The DL 66 Pro irrigation machine from Fasterholt in Denmark also took a silver medal. This is a combination of a mobile irrigation machine with machine advance and a mounted nozzle carriage consisting of an innovative telescopic and hydraulically foldable 66 meters aluminium boom.

The general advantages of nozzle carriages compared to large sprinklers are that firstly, they offer resource-efficient irrigation at a low pressure (approximately one to two bar depending on the nozzle that’s used) and close to the ground, and secondly, they enable precise demarcation of the working area.

This low pressure compared to the canon saves energy, while at the same time, the droplet range exhibits a low percentage of fine droplets, which minimises evaporation.

The advantages of the mobile irrigation machine with it being a self-propelled vehicle are its higher possible pipe length, up to approximately 1000 metres, as the machine picks up the flexible pipe from the ground and winds it up instead of dragging its entire length over the ground.

The Muthing CoverSeeder new intercrop sowing system

CNH’s OptiSpread Automation System was another silver medal winner. New Holland has developed this system, the first chopped material distribution system with direct measurement technology. 2D radar sensors mounted on both sides of the combine harvester measure the speed and the throw of the chopped material.
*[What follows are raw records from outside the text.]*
(** * Atlas building chatbot: routing and SQL-safety core

    A shallow embedding of the routing pipeline ([src/router.py]), the two
    SQL safety gates ([src/router.py], [src/db.py]), the two tool
    dispatchers and their entry points ([src/agent.py], [src/chatbot.py]),
    the helpers of the database client ([src/db.py]), the planner
    ([src/planner.py]), the data profile ([src/data_profile.py]) and the
    quick indicators ([src/insights.py]), with the properties the
    specification states about them and further properties of the code.

    Python values are modelled as follows.
    - [str] is a list of Unicode code points ([pystr]).
    - [int] is [Z]; [float] is a binary64 float ([PrimFloat.float]).
    - [dict] is an association list in insertion order.
    - an exception is an explicit outcome ([Raise]) of the [result] type.
    - what lies outside the repository (the Unicode tables beyond ASCII,
      [sqlglot], [json], the rendering of floats and containers, the text of
      built-in exceptions) is a field of the environment record [py_env];
      the ASCII part of every table is written out, so that the definitions
      compute on ASCII input whatever the environment.
    - the database is reached through recorded requests ([Backend]): the
      operations of the database client, the coffee planner and every
      statement handed to the connection for execution; what the code
      reads off a table with pandas is a field of the record [columns]. *)

From Stdlib Require Import ZArith NArith List String Ascii Bool Lia Floats DecimalPos.
Import ListNotations.

Set Warnings "-inexact-float,-register-all".

(** ** Strings *)

Definition pystr := list N.

Module Utf8.
(** Source literals are written as Rocq strings, which hold UTF-8 bytes;
    [decode] turns them into code points. *)

Definition cont (b : N) : N := N.land b 63.

Fixpoint decode_fuel (fuel : nat) (bs : list N) : pystr :=
  match fuel with
  | O => []
  | S fuel' =>
    match bs with
    | [] => []
    | b0 :: r0 =>
      if (b0 <? 128)%N then b0 :: decode_fuel fuel' r0
      else if (b0 <? 224)%N then
        match r0 with
        | b1 :: r1 =>
            (N.land b0 31 * 64 + cont b1)%N :: decode_fuel fuel' r1
        | _ => [b0]
        end
      else if (b0 <? 240)%N then
        match r0 with
        | b1 :: b2 :: r2 =>
            (N.land b0 15 * 4096 + cont b1 * 64 + cont b2)%N
              :: decode_fuel fuel' r2
        | _ => b0 :: r0
        end
      else
        match r0 with
        | b1 :: b2 :: b3 :: r3 =>
            (N.land b0 7 * 262144 + cont b1 * 4096 + cont b2 * 64 + cont b3)%N
              :: decode_fuel fuel' r3
        | _ => b0 :: r0
        end
    end
  end.

Definition decode (s : string) : pystr :=
  let bs := map Byte.to_N (list_byte_of_string s) in
  decode_fuel (List.length bs) bs.
End Utf8.

(** [u "text"] is the Python literal ["text"]. *)
Definition u (s : string) : pystr := Utf8.decode s.
Arguments u s%_string.

Definition cp_eqb (a b : N) : bool := N.eqb a b.

Fixpoint str_eqb (a b : pystr) : bool :=
  match a, b with
  | [], [] => true
  | x :: a', y :: b' => cp_eqb x y && str_eqb a' b'
  | _, _ => false
  end.

(** [s.startswith(p)] *)
Fixpoint startswith (p s : pystr) : bool :=
  match p, s with
  | [], _ => true
  | x :: p', y :: s' => cp_eqb x y && startswith p' s'
  | _ :: _, [] => false
  end.

(** [w in s] for strings: [w] occurs as a contiguous run of [s]. *)
Fixpoint contains (w s : pystr) : bool :=
  startswith w s ||
  match s with
  | [] => false
  | _ :: s' => contains w s'
  end.

(** [x in c] for a character. *)
Definition mem_cp (x : N) (cs : pystr) : bool := existsb (cp_eqb x) cs.

(** ** Integers as text *)

Fixpoint uint_cps (d : Decimal.uint) : pystr :=
  match d with
  | Decimal.Nil => []
  | Decimal.D0 d' => 48%N :: uint_cps d'
  | Decimal.D1 d' => 49%N :: uint_cps d'
  | Decimal.D2 d' => 50%N :: uint_cps d'
  | Decimal.D3 d' => 51%N :: uint_cps d'
  | Decimal.D4 d' => 52%N :: uint_cps d'
  | Decimal.D5 d' => 53%N :: uint_cps d'
  | Decimal.D6 d' => 54%N :: uint_cps d'
  | Decimal.D7 d' => 55%N :: uint_cps d'
  | Decimal.D8 d' => 56%N :: uint_cps d'
  | Decimal.D9 d' => 57%N :: uint_cps d'
  end.

(** [str(n)] for an [int]. *)
Definition str_of_int (n : Z) : pystr :=
  match Z.to_int n with
  | Decimal.Pos d => uint_cps d
  | Decimal.Neg d => 45%N :: uint_cps d
  end.

(** ** Values, exceptions, results *)

Inductive pyval :=
| VNone
| VBool (b : bool)
| VInt (n : Z)
| VFloat (f : float)
| VStr (s : pystr)
| VList (l : list pyval)
| VDict (d : list (pystr * pyval))
| VObj (attrs : list (pystr * pyval)).   (* an object with attributes *)

Definition pydict := list (pystr * pyval).

Inductive exn_kind :=
| ValueError | TypeError | KeyError | AttributeError | OverflowError
| ParseError            (* sqlglot.errors.ParseError *)
| OtherError.           (* raised by an external collaborator *)

(** [Raised k msg] is raised with a message the raising code fixes;
    [Builtin k ctx] comes from a built-in operation on the operand [ctx], and
    its message is the interpreter's. *)
Inductive exn :=
| Raised (k : exn_kind) (msg : pystr)
| Builtin (k : exn_kind) (ctx : pystr).

Definition exn_kind_of (e : exn) : exn_kind :=
  match e with Raised k _ => k | Builtin k _ => k end.

Inductive result (A : Type) :=
| Ok (a : A)
| Raise (e : exn).
Arguments Ok {A} a.
Arguments Raise {A} e.

Definition bind {A B} (m : result A) (f : A -> result B) : result B :=
  match m with
  | Ok a => f a
  | Raise e => Raise e
  end.

Notation "x <- m ;; k" := (bind m (fun x => k))
  (at level 61, m at next level, right associativity).

Definition is_ok {A} (m : result A) : bool :=
  match m with Ok _ => true | Raise _ => false end.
The sensors register the entire throw and, therefore, the distribution pattern. If the distribution pattern no longer corresponds to the nominal distribution pattern over the entire working width, the rotational speed of the hydraulically driven feed rotors on both sides is accordingly increased or reduced separately until the distribution pattern once again corresponds to the nominal pattern. The technology registers irregular chopped material distribution even with a tailwind or headwind and additionally enables a distribution map to be produced.

The Cemos Auto Header from Claas won silver for developing the first adjustment control technology for auger cutter bars.

A laser scanner continuously registers the height of the crop. Once the operator has specified the nominal immersion depth of the reel into the crop and the nominal horizontal position, they are adapted automatically as the crop height changes. The system recognises tramlines and the end of a crop and conducts any bundles of cereals that fall from the cutter bar table to the intake auger.

The length of the cutter bar table is adjusted for the throughput controller in the intake duct depending on the layer thickness sensor’s vibrations. The more uniform the flow of harvested material, the lower the sensor’s vibrations.

The Big Baler Automation system from CNH Industrial New Holland is now the first system in which an operator can set the desired bale weight directly on an agricultural square baler. Talking silver, this system then foresightedly and independently undertakes machine guidance and regulation of both the tractor’s speed and the baler settings.

This is a crucial evolution towards fully automatic operation of a square baler. A LiDAR sensor (Light Detection and Ranging) optically measures the windrow ahead of the tractor by means of a laser, and an IMU sensor detects the tractor’s acceleration and orientation.

The information from the tractor’s GPS sensor is additionally processed to achieve even greater accuracy. The tractor is, therefore, guided fully automatically over the windrow and its speed is adapted foresightedly to the windrow conditions.

At the same time, the data that’s collected is used to constantly pre-calculate the bale weight in order to adjust the baling pressure setting and, via the vehicle speed, the layer thicknesses of the individual piston strokes. As a result of this, the baler is continuously running at high capacity even in the case of changing harvesting and yield conditions, and the same pre-set bale weight is always achieved.

Swedish manufacturer Agtech 2030 won silver for its Compaction Prevention System (CPS), another tool to asses soil compaction in the field.

The system offers users decision-making aids regarding the risk of soil compaction and helps to decide where and when work should be carried out on the fields in the specific vehicle configuration.